=== What you need to do ===
Output only the stretch of the listing that starts at the line containing "repeat first" and ends at the line containing "recoverable j (b_disk", reproduced exactly with both ends.

** Exercise inputs follows **

(* ===== verification/JournalLog.v ===== *)
(** The log as data: what recovery reads out of a disk image, and the image of
    a sequence of committed transactions.

    [parse_step] / [parse_log] are the scan of [logfs_journal_recover] as a
    function of the image alone, [recovered] the file system contents recovery
    leaves.  [ltxn] is a committed transaction, [txn_blocks] the log blocks
    [logfs_journal_commit] writes for it (without revokes, which is how
    [txn.c] always calls it). *)

From S2P Require Import Prelude.
From S2P Require Import Bytes.
From S2P Require Import Crc32.
From S2P Require Import DiskFormat.
From S2P Require Import Blockdev.
From S2P Require Import DiskOps.
From S2P Require Import Journal.

Abbreviation image := (Z -> block).

(** ** Reading an image *)

Definition revokes_in (rv : option block) : list revoke_entry :=
  match rv with
  | Some b =>
      let rv := decode_revoke b in
      map (fun t => mkRevokeEntry t (rv_sequence rv))
        (take (Z.to_nat (rv_nblocks rv)) (rv_blocks rv))
  | None => []
  end.

Definition peek_image (j : logfs_journal) (img : image) (off : Z) : option block :=
  let peek := img (phys_of j off) in if is_revoke_block peek then Some peek else None.

Definition parse_step (j : logfs_journal) (img : image) (st : scan_state) : option scan_state :=
  let desc_buf := img (phys_of j (sc_scan st)) in
  let desc := decode_desc desc_buf in
  if negb (valid_desc desc (sc_expect_seq st)) then None else
  let cursor := u64 (sc_scan st + 1) in
  let rv := peek_image j img (u64 (cursor + desc_ntags desc)) in
  let commit_off := u64 (cursor + desc_ntags desc + revoke_blocks rv) in
  let cb := decode_commit (img (phys_of j commit_off)) in
  if negb (valid_commit cb desc) then None else
  let data := map (fun off => img (phys_of j off))
                (data_offsets cursor (Z.to_nat (desc_ntags desc))) in
  if negb (checksum_transaction desc_buf rv data =? cb_checksum cb) then None else
  Some (record_txn st desc cursor commit_off (sc_revokes st ++ revokes_in rv)).

Fixpoint parse_log (fuel : nat) (j : logfs_journal) (img : image) (st : scan_state) : scan_state :=
  match fuel with
  | O => st
  | S fuel =>
      match parse_step j img st with
      | None => st
      | Some st' => parse_log fuel j img st'
      end
  end.

Definition scan_start (js : logfs_journal_super) : scan_state :=
  mkScan (js_start js) (js_sequence js)
    (if js_sequence js =? 0 then 0 else js_sequence js - 1) [] [].

Definition parse_fuel (j : logfs_journal) : nat := S (Z.to_nat (j_maxlen j)).

(** The transactions (and revokes) recovery finds in an image. *)
Definition parse_image (j : logfs_journal) (img : image) : scan_state :=
  let js := decode_jsuper (img LOGFS_JSUPER_BLOCKNO) in
  if js_start js =? LOGFS_JOURNAL_EMPTY then mkScan 0 1 0 [] []
  else parse_log (parse_fuel j) j img (scan_start js).

(** The installs of pass 2, in order. *)
Definition txn_installs (j : logfs_journal) (img : image) (revokes : list revoke_entry)
    (t : recovered_txn) : list (Z * block) :=
  map (fun p => (p.1, img (phys_of j p.2)))
    (base.filter (fun p => is_revoked revokes p.1 (rt_sequence t) = false)
       (zip (rt_target_blocks t) (rt_data_offsets t))).

Definition installs (j : logfs_journal) (img : image) (st : scan_state) : list (Z * block) :=
  concat (map (txn_installs j img (sc_revokes st)) (sc_txns st)).

Definition overlay (ws : list (Z * block)) (img : image) : image :=
  fun b => default (img b) (latest ws b).

Definition recovered (j : logfs_journal) (img : image) : image :=
  overlay (installs j img (parse_image j img)) img.

(** ** Geometry *)

(** The journal region lies inside the device, after the two superblocks. *)
Record wf_geometry (j : logfs_journal) (nb : Z) : Prop := {
  geo_first : 2 < j_first j;
  geo_maxlen : 0 < j_maxlen j;
  geo_end : j_first j + j_maxlen j <= nb;
  geo_nblocks : nb < 2 ^ 63;
}.
Lemma acts_write_fua b c d :
  b < nblocks (b_disk d) -> length c = block_len -> wf_disk (b_disk d) ->
  live_io d -> heap d = [] ->
  acts (fun d => d) (logfs_bdev_write_fua b c) d [DWrite b c; DFlush] (fun _ _ => True).
Proof.
  intros Hb Hc Hk Hl Hh. apply performs_acts; [|done..].
  eapply performs_wand; [apply performs_write_fua; auto using live_whole|done].
Qed.

(** ** The scan loop *)

Lemma inert_replay_blocks j revokes seq blocks :
  inert (replay_blocks recover_install j revokes seq blocks).
Proof.
  induction blocks as [|[target off] blocks IH]; cbn [replay_blocks]; unfold read_logical;
    solve_inert.
Qed.

Lemma inert_replay_txns j revokes txns : inert (replay_txns recover_install j revokes txns).
Proof.
  induction txns as [|t txns IH]; cbn [replay_txns]; [solve_inert|].
  apply inert_bind; [apply inert_replay_blocks|done].
Qed.


Section recovery.
Context (j : logfs_journal) (k : disk).
Hypothesis Hj : wf_geometry j (nblocks k).
Hypothesis Hk : wf_disk k.

Lemma reads_scan_loop fuel st d :
  scanning k d -> parse_step j (content k) (parse_log fuel j (content k) st) = None ->
  reads (scan_loop (S fuel) j st) d (parse_log fuel j (content k) st).
Proof.
  revert st d. induction fuel as [|fuel IH]; intros st d Hd Hend.
  - cbn [scan_loop parse_log] in *. eapply reads_step; [done|by apply reads_scan_once| |].
    + intros d1 Hd1. rewrite Hend. by apply (reads_done k).
    + intros [st1|]; [apply inert_fail|apply inert_ret].
  - cbn [parse_log] in *. change (scan_loop (S (S fuel)) j st) with
      (r ← scan_once j st; match r with None => mret st | Some st' => scan_loop (S fuel) j st' end).
    eapply reads_step; [done|by apply reads_scan_once| |].
    + intros d1 Hd1. destruct (parse_step j (content k) st) as [st1|]; [by apply IH|].
      by apply (reads_done k).
    + intros [st1|]; [apply inert_scan_loop|apply inert_ret].
Qed.

Lemma reads_scan st d :
  scanning k d -> 0 <= sc_expect_seq st < 2 ^ 64 ->
  reads (scan_loop (scan_fuel j d) j st) d (parse_log (parse_fuel j) j (content k) st).
Proof.
  intros Hd Hs. unfold scan_fuel.
  assert (Hend : forall n, (Z.to_nat (j_maxlen j) <= n)%nat ->
    parse_log n j (content k) st = parse_log (Z.to_nat (j_maxlen j)) j (content k) st).
  { intros n Hn. replace n with (Z.to_nat (j_maxlen j) + (n - Z.to_nat (j_maxlen j)))%nat by lia.
    apply parse_log_add. eapply parse_log_ends; [done|done|]. destruct Hj. lia. }
  rewrite (Hend (parse_fuel j)), <-(Hend (Z.to_nat (j_maxlen j) + length (sys d))%nat)
    by (unfold parse_fuel; lia).
  apply reads_scan_loop; [done|]. eapply parse_log_ends; [done|done|]. lia.
Qed.
(** A transaction's target that the replay may write. *)
Definition home (w : Z * block) : Prop := w.1 < nblocks k /\ ~ journal_block j w.1.

(** The device during the replay: the log is still what was parsed. *)
Record replaying (d : bdev) : Prop := {
  rp_live : live_io d;
  rp_heap : heap d = [];
  rp_nblocks : nblocks (b_disk d) = nblocks k;
  rp_disk : wf_disk (b_disk d);
  rp_log : forall b, in_log j b -> content (b_disk d) b = content k b;
}.

Lemma replaying_dwrites d d' ws :
  replaying d -> Forall home ws -> Forall (fun w => length w.2 = block_len) ws ->
  live_io d' -> heap d' = [] -> b_disk d' = run (dwrites ws) (b_disk d) -> replaying d'.
Proof.
  intros [_ _ Hn Hd Hlog] Hws Hlen Hl Hh Hrun. split; try done.
  - by rewrite Hrun, nblocks_run.
  - rewrite Hrun. apply wf_run; [done|]. unfold dwrites. apply Forall_map.
    eapply Forall_impl; [exact Hlen|]. done.
  - intros b Hb. rewrite Hrun, content_dwrites.
    destruct (latest ws b) as [c|] eqn:E; [|by apply Hlog]. exfalso.
    apply latest_in in E. rewrite Forall_forall in Hws. apply Hws in E as [_ E].
    apply E. by right.
Qed.

Lemma installs_whole revokes t :
  Forall (fun w => length w.2 = block_len) (txn_installs j (content k) revokes t).
Proof. unfold txn_installs. apply Forall_map, Forall_true. intros p. by apply wf_content. Qed.

Lemma acts_replay_blocks revokes seq blocks d :
  replaying d ->
  let ws := map (fun p => (p.1, content k (phys_of j p.2)))
              (base.filter (fun p => is_revoked revokes p.1 seq = false) blocks) in
  Forall home ws ->
  acts (fun d => d) (replay_blocks recover_install j revokes seq blocks) d (dwrites ws)
    (fun _ _ => True).
Proof.
  revert d. induction blocks as [|[target off] blocks IH]; intros d Hd; cbn [replay_blocks].
  { intros _. apply acts_ret; [apply Hd|apply Hd|done]. }
  destruct (is_revoked revokes target seq) eqn:Hr.
  { rewrite filter_cons_False by (simpl; by rewrite Hr). by apply IH. }
  rewrite filter_cons_True by done. cbn [map fst snd]. intros [Hw Hws]%Forall_cons.
  set (ws := map _ _) in *. set (c := content k (phys_of j off)) in *.
  change (dwrites ((target, c) :: ws)) with ([] ++ ([DWrite target c] ++ dwrites ws)).
  pose proof Hd as [Hl Hh Hn Hdk Hlog]. pose proof (phys_of_lt Hj off) as Hp.
  eapply acts_bind; [apply reads_acts, reads_attempt, reads_read; [lia|done|done|done]| |].
  - intros r d1 -> Hl1 Hh1 Hd1. cbv beta iota. rewrite Hlog by by eapply phys_of_in_log.
    fold c. change (b_disk d1 = b_disk d) in Hd1.
    eapply acts_bind; [apply acts_write; try done| |].
    + rewrite Hd1, Hn. apply Hw.
    + by apply wf_content.
    + by rewrite Hd1.
    + intros _ d2 _ Hl2 Hh2 Hd2. apply IH; [|done].
      eapply (replaying_dwrites d d2 [(target, c)]); try done.
      * by constructor.
      * constructor; [by apply wf_content|done].
      * rewrite Hd2, Hd1. done.
    + intros _. apply inert_replay_blocks.
  - intros [data|rc]; [|apply inert_fail]. apply inert_bind; [apply inert_write|].
    intros. apply inert_replay_blocks.
Qed.

Lemma acts_replay_txns revokes txns d :
  replaying d ->
  let ws := concat (map (txn_installs j (content k) revokes) txns) in
  Forall home ws ->
  acts (fun d => d) (replay_txns recover_install j revokes txns) d (dwrites ws)
    (fun _ d' => replaying d').
Proof.
  revert d. induction txns as [|t txns IH]; intros d Hd; cbn [replay_txns map concat].
  { intros _. apply acts_ret; [apply Hd|apply Hd|done]. }
  intros [Hw Hws]%Forall_app. unfold dwrites. rewrite map_app. eapply acts_bind.
  - by apply acts_replay_blocks.
  - intros _ d1 _ Hl1 Hh1 Hd1. apply IH; [|done].
    eapply replaying_dwrites; [exact Hd|exact Hw|apply installs_whole|done..].
  - intros _. apply inert_replay_txns.
Qed.
End recovery.

(** ** The whole routine *)

Definition recover_ops (j : logfs_journal) (img : image) : list dop :=
  dwrites (installs j img (parse_image j img))
  ++ [DWrite LOGFS_JSUPER_BLOCKNO (jsuper_encode j LOGFS_JOURNAL_EMPTY 0); DFlush].

Definition after_recover (j : logfs_journal) (img : image) : logfs_journal :=
  let st := parse_image j img in
  mkJournal (j_first j) (j_maxlen j) (sc_scan st) (sc_scan st) (u64 (sc_last_valid_seq st + 1)).

(** What recovery needs of an image: the journal superblock is one, it does
    not say "empty", and no transaction of the log targets the log. *)
Record recoverable (j : logfs_journal) (k : disk) : Prop := {
  rc_geo : wf_geometry j (nblocks k);
  rc_disk : wf_disk k;
  rc_magic : js_magic (decode_jsuper (content k LOGFS_JSUPER_BLOCKNO)) = LOGFS_JOURNAL_MAGIC;
  rc_start : js_start (decode_jsuper (content k LOGFS_JSUPER_BLOCKNO)) <> LOGFS_JOURNAL_EMPTY;
  rc_home : Forall (home j k) (installs j (content k) (parse_image j (content k)));
}.

Lemma acts_on_dev {A} (m : M bdev A) s ops (Q : A -> bdev -> Prop) :
  acts (fun d => d) m (jd s) ops Q ->
  acts jd (on_dev m) s ops (fun a s' => jr s' = jr s /\ Q a (jd s')).
Proof. unfold acts, on_dev, zoom. destruct (m (jd s)) as [r d]. simpl. naive_solver. Qed.

Lemma still_on_dev {A} (m : M bdev A) : inert m -> still jd (on_dev m).
Proof. intros Hm s Hs. unfold on_dev, zoom. specialize (Hm (jd s) Hs). by destruct (m (jd s)). Qed.

Lemma still_nodev {A} (m : M jst A) : (forall s, jd (m s).2 = jd s) -> still jd m.
Proof. intros H s Hs. by rewrite H. Qed.

Ltac solve_still :=
  repeat first
    [ progress intros
    | apply still_on_dev; solve
        [auto using inert_replay_txns, inert_write, inert_flush, inert_scan_loop
        |apply inert_bind; intros; auto using inert_write, inert_flush]
    | apply still_bind
    | case_match
    | apply still_nodev; reflexivity ].

Lemma acts_recover j d :
  recoverable j (b_disk d) -> live_io d -> heap d = [] ->
  acts jd (logfs_journal_recover recover_install) (mkJst j d) (recover_ops j (content (b_disk d)))
    (fun _ s' => jr s' = after_recover j (content (b_disk d))).
Proof.
  intros [Hj Hk Hm Hst Hhome] Hl Hh. set (k := b_disk d) in *. unfold logfs_journal_recover, recover_ops.
  eapply acts_skip; [done|done|]. cbn [jr].
  pose proof (geo_nblocks _ _ Hj). pose proof (geo_first _ _ Hj). pose proof (geo_end _ _ Hj).
  pose proof (geo_maxlen _ _ Hj).
  assert (Hb : LOGFS_JSUPER_BLOCKNO < nblocks k) by (unfold LOGFS_JSUPER_BLOCKNO; lia).
  set (js := decode_jsuper (content k LOGFS_JSUPER_BLOCKNO)) in *.
  unfold after_recover, parse_image in *. fold js in Hhome |- *.
  rewrite (proj2 (Z.eqb_neq _ _) Hst) in Hhome |- *.
  set (st := parse_log (parse_fuel j) j (content k) (scan_start js)) in *.
  change (dwrites (installs j (content k) st)) with ([] ++ dwrites (installs j (content k) st)).
  rewrite <-app_assoc. eapply acts_bind; [apply acts_on_dev, reads_acts, reads_read; done| |].
  2: solve_still.
  intros b s1 (Hjr1 & ->) Hl1 Hh1 Hd1. cbn [jr jd] in Hjr1, Hd1 |- *. fold k. fold js.
  rewrite Hm, Z.eqb_refl. cbn [negb]. rewrite (proj2 (Z.eqb_neq _ _) Hst).
  change (mkScan (js_start js) _ _ [] []) with (scan_start js).
  eapply acts_skip; [done|done|].
  rewrite <-(app_nil_l (dwrites _ ++ _)). eapply acts_bind.
  { apply acts_on_dev, reads_acts, (reads_scan j k Hj Hk); [by split_and!|].
    unfold scan_start. cbn [sc_expect_seq]. apply (get_range 8). }
  2: solve_still.
  intros st' s2 (Hjr2 & ->) Hl2 Hh2 Hd2. fold st. cbn [jr jd].
  eapply acts_bind.
  { apply acts_on_dev, (acts_replay_txns j k Hj Hk); [|exact Hhome]. split; try done.
    - by rewrite Hd2, Hd1.
    - by rewrite Hd2, Hd1.
    - intros b Hin. by rewrite Hd2, Hd1. }
  2: solve_still.
  intros _ s3 (Hjr3 & Hrp) Hl3 Hh3 Hd3. eapply acts_skip; [done|done|].
  eapply acts_wand; [apply acts_on_dev, acts_write_fua|]; try apply Hrp.
  - cbn [jd set_jr]. by rewrite (rp_nblocks _ _ _ Hrp).
  - apply length_encode_jsuper.
  - intros _ s' [Hjr _]. rewrite Hjr. cbn [jr set_jr]. by rewrite Hjr3, Hjr2, Hjr1.
Qed.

** End of Exercise inputs **

=== Result of the task ===
  repeat first
    [ progress intros
    | apply still_on_dev; solve
        [auto using inert_replay_txns, inert_write, inert_flush, inert_scan_loop
        |apply inert_bind; intros; auto using inert_write, inert_flush]
    | apply still_bind
    | case_match
    | apply still_nodev; reflexivity ].

Lemma acts_recover j d :
  recoverable j (b_disk d) -> live_io d -> heap d = [] ->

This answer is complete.